[htdig3-dev] HEAD before GET to allow exclusion by MIME content-type


Subject: [htdig3-dev] HEAD before GET to allow exclusion by MIME content-type
From: Simon Pickup (simon@adacel.com.au)
Date: Tue Feb 01 2000 - 20:56:12 PST


We use htdig to index a remote site over a WAN, but that site serves a
number of large binary files, and we want to save bandwidth by
preventing these from being downloaded (as they cannot be indexed
anyway).

We are currently using "bad_extensions" to skip them by URL matching,
but it would be more reliable if we could skip them based on the MIME
type returned in the HTTP header. Of course to do this would mean
sending a HEAD request first, and then only a GET if the content-type is
one we can index. Of course this has a significant latency impact, but
we can live with that.

I was considering something like "valid_content_types" and
"bad_content_types" analagous to "valid_extensions" and
"bad_extensions". They would default to empty, resulting in the current
GET-only behaviour; if either is non-empty, the behaviour would be
HEAD-then-GET.

Has anybody considered this before? Any thoughts?
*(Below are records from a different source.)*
(* ===== verification/Frame.v ===== *)
(** * Frame: the pandas operations the two scripts call

    A table is a list of rows.  Both scripts build their tables with
    [pd.concat(..., ignore_index=True)] only, so the index of a table is
    always [0 .. n-1] and a row's label is its position.  A boolean-mask
    selection [df[cond]] keeps the labels of the rows it selects, which is
    why [mask] works on rows paired with their labels ([indexed]): the label
    that [.index[0]] returns is a position in the original table.

    The operations raise what pandas raises: [IndexError] for [.iloc[0]] and
    [.index[0]] of an empty selection, [KeyError] for [.at] on a label that
    is not in the index. *)

From stdpp Require Import sorting.
From S2P Require Import Prelude Amount.

Section frame.
Context {R : Type}.
Implicit Types (df : list R) (r : R) (i : nat) (sel : list (nat * R)).

(** [pd.DataFrame(columns=[...])]: a table with no rows. *)
Definition empty_frame : list R := [].

(** [df.empty] *)
Definition frame_empty df : bool :=
  match df with [] => true | _ :: _ => false end.

(** [pd.concat([df, pd.DataFrame([r])], ignore_index=True)] *)
Definition concat_row df r : list R := df ++ [r].

(** The rows of a table with their index labels. *)
Definition indexed df : list (nat * R) := imap pair df.

(** [df[cond]]: the rows that satisfy the condition, labels kept. *)
Definition mask (p : R → Prop) `{!∀ r, Decision (p r)} sel : list (nat * R) :=
  filter (λ ir, p ir.2) sel.

(** [sel.iloc[0]]: the first row of a selection. *)
Definition iloc0 sel : result R :=
  match sel with
  | [] => Raise IndexError
  | ir :: _ => Ok ir.2
  end.

(** [sel.index[0]]: the label of the first row of a selection. *)
Definition index0 sel : result nat :=
  match sel with
  | [] => Raise IndexError
  | ir :: _ => Ok ir.1
  end.

(** [df.at[i, col]] as an expression. *)
Definition at_get {A} i (col : R → A) df : result A :=
  match df !! i with
  | Some r => Ok (col r)
  | None => Raise KeyError
  end.

(** [df.at[i, col] op= v]: reads the cell, then writes it. *)
Definition at_update i (f : R → R) df : result (list R) :=
  match df !! i with
  | Some _ => Ok (alter f i df)
  | None => Raise KeyError
  end.

(** [df.loc[cond, col] op= v]: updates the cell on every row that
    satisfies the condition. *)
Definition loc_update (p : R → Prop) `{!∀ r, Decision (p r)} (f : R → R) df
    : list R :=
  (λ r, if decide (p r) then f r else r) <$> df.

(** [df.set_index(key)[col]]: the column as a series labelled by another
    column. *)
Definition set_index_column {K A} (key : R → K) (col : R → A) df
    : list (K * A) :=
  (λ r, (key r, col r)) <$> df.

Section sums.
Context `{Amount P}.

(** [df[col].sum()], accumulated from zero in row order. *)
Definition column_sum (col : R → P) df : P :=
  foldl (λ acc r, amount_add acc (col r)) amount_zero df.

(** One row added to the running groups of a [groupby]: the groups are
    kept in increasing key order, each with the sum of its rows so far. *)
Fixpoint group_add (k : Z) (v : P) (groups : list (Z * P)) : list (Z * P) :=
  match groups with
  | [] => [(k, amount_add amount_zero v)]
  | (k', s) :: rest =>
      if decide (k < k')%Z then (k, amount_add amount_zero v) :: groups
      else if decide (k = k') then (k', amount_add s v) :: rest
      else (k', s) :: group_add k v rest
  end.

(** [df.groupby(key)[col].sum()]: one entry per distinct key, keys in
    increasing order. *)
Definition groupby_sum (key : R → Z) (col : R → P) df : list (Z * P) :=
  foldl (λ groups r, group_add (key r) (col r) groups) [] df.

(** The keys of the groups are strictly increasing. *)
Definition keys_sorted (groups : list (Z * P)) : Prop :=
  StronglySorted Z.lt groups.*1.
End sums.
End frame.

Arguments empty_frame : clear implicits.

(** ** Selections *)

Section selection_lemmas.
Context {R : Type} (p : R → Prop) `{!∀ r, Decision (p r)}.
Implicit Types (df : list R) (r : R) (i : nat).

Lemma frame_empty_true df : frame_empty df = true ↔ df = [].
Proof. by destruct df. Qed.

Lemma frame_empty_false df : frame_empty df = false ↔ df ≠ [].
Proof. by destruct df. Qed.

Lemma frame_empty_concat_row df r : frame_empty (concat_row df r) = false.
Proof. by destruct df. Qed.

Lemma length_concat_row df r : length (concat_row df r) = S (length df).
Proof. rewrite /concat_row length_app /=. lia. Qed.

Lemma lookup_concat_row_old df r i :
  i < length df → concat_row df r !! i = df !! i.
Proof. intros. by rewrite /concat_row lookup_app_l. Qed.

Lemma lookup_concat_row_new df r : concat_row df r !! length df = Some r.
Proof. by rewrite /concat_row list_lookup_middle. Qed.

Lemma indexed_lookup df i : indexed df !! i = pair i <$> df !! i.
Proof. apply list_lookup_imap. Qed.

(** A selection's first row, with its label, is the first match. *)
Lemma head_mask_imap df (n : nat) :
  head (mask p (imap (λ i, pair (n + i)) df))
  = prod_map (λ i, n + i) id <$> list_find p df.
Proof.
  revert n. induction df as [|r df IH]; intros n; [done|].
  rewrite /mask /= filter_cons /=. case_decide; simpl.
  - by rewrite Nat.add_0_r.
  - rewrite (imap_ext _ (λ i, pair (S n + i))); last (intros; f_equal/=; lia).
    rewrite -/(mask p _) IH. destruct (list_find p df) as [[i x]|]; simpl;
      repeat f_equal; lia.
Qed.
Presumably it would not be too difficult to implement, and I'd consider
writing a patch myself.

Regards,
Simon
______________________________________________________________________
Simon Pickup Adacel Technologies Limited
Senior Software Engineer ACN 079 672 281
simon@adacel.com.au 250 Bay Street
                                                         BRIGHTON 3186
                                                             Australia
        A D A C E L
                                                    t. +61 3 9596 2991
advancedsoftwaresolutions f. +61 3 9596 2960
        www.adacel.com.au

------------------------------------
To unsubscribe from the htdig3-dev mailing list, send a message to
htdig3-dev-unsubscribe@htdig.org
You will receive a message to confirm this.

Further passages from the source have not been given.